Task prompt =
Write out every entry once more, character for character.

***** Information provided *****

Lemma apply_command_Ok m' : spec_command m c o generated = Ok m' ->
  exists d1, apply_command d owner b c o generated = Ok d1 /\ same_but owner d d1 /\ book_map d1 owner = m'.
Proof.
  destruct (Hok r Hr) as (Hid & Hcheck & [Hf Hl Hd]). destruct (Command_fields c o Hc Ho) as [_ Hfields].
  assert (forall x f, book_map (set_addresses d (<[(owner, x) := f]> (addresses d))) owner = <[x := f]> m) as Hins by (intros; by rewrite book_insert, decide_True).
  assert (forall x f o', o' <> owner -> book_map (set_addresses d (<[(owner, x) := f]> (addresses d))) o' = book_map d o') as Hinso by (intros; by rewrite book_insert, decide_False).
  destruct o; cbn [spec_command apply_command].
  - rewrite guard_Ok, Ok_eq. intros [Hn <-]. destruct (Hgen eq_refl) as [Hg Hfresh]. cbn [Addresses b]. rewrite book_size. fold m. rewrite Hn. cbn [reject_if mbind result_bind].
    assert ((Z.of_nat (size m) =? 0) = bool_decide (m = ∅)) as ->.
    { apply eq_true_iff_eq. rewrite bool_decide_eq_true, Z.eqb_eq, <- map_size_empty_iff. lia. }
    unfold sql_insert_address. rewrite lookup_book in Hfresh. rewrite Hfresh, NewFields_check, Hg by (by apply Hfields). rewrite bool_decide_false by (by intros [? ?]). cbn [negb orb].
    assert (bool_decide (m = ∅) && existsb (fun x => owned owner x.1 && x.2.2) (map_to_list (addresses d)) = false) as ->.
    { destruct (bool_decide_reflect (m = ∅)) as [He|]; [|done]. cbn [andb]. apply (no_default_exists d owner); [|done]. intros i f. fold m. by rewrite He, lookup_empty. }
    cbn [done_or_failed]. eexists. split; [done|]. split; [|by rewrite Hins]. split_and!; [done..|]. intros o' Hne. by apply Hinso.
  - destruct (m !! cmd_ID c) as [[f p]|] eqn:Hm; [|done]. rewrite Ok_eq. intros <-. unfold sql_update_address. unfold m in Hm. rewrite lookup_book in Hm. rewrite Hm, NewFields_check by (by apply Hfields).
    cbn [done_or_failed]. eexists. split; [done|]. split; [|by rewrite Hins]. split_and!; [done..|]. intros o' Hne. by apply Hinso.
  - destruct (m !! cmd_ID c) as [x|] eqn:Hm; [|done]. rewrite Ok_eq. intros <-. eexists. split; [done|]. split; [|by rewrite book_delete, decide_True]. split_and!; [done..|]. intros o' Hne. by rewrite book_delete, decide_False.
  - destruct (m !! cmd_ID c) as [[f p]|] eqn:Hm; [|done]. rewrite Ok_eq. intros <-. unfold sql_set_default.
    assert (book_map (sql_no_default d owner) owner = (fun x => (x.1, false)) <$> m) as Hnd by (by rewrite book_no_default, decide_True).
    rewrite <- lookup_book, Hnd, lookup_fmap, Hm. cbn [fmap option_fmap option_map fst]. rewrite (no_default_exists (sql_no_default d owner) owner).
    + cbn [done_or_failed]. eexists. split; [done|]. split; [|by rewrite book_insert, decide_True, Hnd]. split_and!; [done..|]. intros o' Hne. by rewrite book_insert, decide_False, book_no_default, decide_False.
    + intros i g. rewrite Hnd, lookup_fmap. by destruct (m !! i).
    + intros x [H _]%andb_true_iff. done.
Qed.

*****

Reply =
Lemma apply_command_Ok m' : spec_command m c o generated = Ok m' ->
  exists d1, apply_command d owner b c o generated = Ok d1 /\ same_but owner d d1 /\ book_map d1 owner = m'.
Proof.
  destruct (Hok r Hr) as (Hid & Hcheck & [Hf Hl Hd]). destruct (Command_fields c o Hc Ho) as [_ Hfields].
  assert (forall x f, book_map (set_addresses d (<[(owner, x) := f]> (addresses d))) owner = <[x := f]> m) as Hins by (intros; by rewrite book_insert, decide_True).
  assert (forall x f o', o' <> owner -> book_map (set_addresses d (<[(owner, x) := f]> (addresses d))) o' = book_map d o') as Hinso by (intros; by rewrite book_insert, decide_False).
  destruct o; cbn [spec_command apply_command].
  - rewrite guard_Ok, Ok_eq. intros [Hn <-]. destruct (Hgen eq_refl) as [Hg Hfresh]. cbn [Addresses b]. rewrite book_size. fold m. rewrite Hn. cbn [reject_if mbind result_bind].
    assert ((Z.of_nat (size m) =? 0) = bool_decide (m = ∅)) as ->.
    { apply eq_true_iff_eq. rewrite bool_decide_eq_true, Z.eqb_eq, <- map_size_empty_iff. lia. }
    unfold sql_insert_address. rewrite lookup_book in Hfresh. rewrite Hfresh, NewFields_check, Hg by (by apply Hfields). rewrite bool_decide_false by (by intros [? ?]). cbn [negb orb].
    assert (bool_decide (m = ∅) && existsb (fun x => owned owner x.1 && x.2.2) (map_to_list (addresses d)) = false) as ->.
    { destruct (bool_decide_reflect (m = ∅)) as [He|]; [|done]. cbn [andb]. apply (no_default_exists d owner); [|done]. intros i f. fold m. by rewrite He, lookup_empty. }
    cbn [done_or_failed]. eexists. split; [done|]. split; [|by rewrite Hins]. split_and!; [done..|]. intros o' Hne. by apply Hinso.
  - destruct (m !! cmd_ID c) as [[f p]|] eqn:Hm; [|done]. rewrite Ok_eq. intros <-. unfold sql_update_address. unfold m in Hm. rewrite lookup_book in Hm. rewrite Hm, NewFields_check by (by apply Hfields).
    cbn [done_or_failed]. eexists. split; [done|]. split; [|by rewrite Hins]. split_and!; [done..|]. intros o' Hne. by apply Hinso.
  - destruct (m !! cmd_ID c) as [x|] eqn:Hm; [|done]. rewrite Ok_eq. intros <-. eexists. split; [done|]. split; [|by rewrite book_delete, decide_True]. split_and!; [done..|]. intros o' Hne. by rewrite book_delete, decide_False.
  - destruct (m !! cmd_ID c) as [[f p]|] eqn:Hm; [|done]. rewrite Ok_eq. intros <-. unfold sql_set_default.
    assert (book_map (sql_no_default d owner) owner = (fun x => (x.1, false)) <$> m) as Hnd by (by rewrite book_no_default, decide_True).
    rewrite <- lookup_book, Hnd, lookup_fmap, Hm. cbn [fmap option_fmap option_map fst]. rewrite (no_default_exists (sql_no_default d owner) owner).
    + cbn [done_or_failed]. eexists. split; [done|]. split; [|by rewrite book_insert, decide_True, Hnd]. split_and!; [done..|]. intros o' Hne. by rewrite book_insert, decide_False, book_no_default, decide_False.
    + intros i g. rewrite Hnd, lookup_fmap. by destruct (m !! i).
    + intros x [H _]%andb_true_iff. done.
Qed.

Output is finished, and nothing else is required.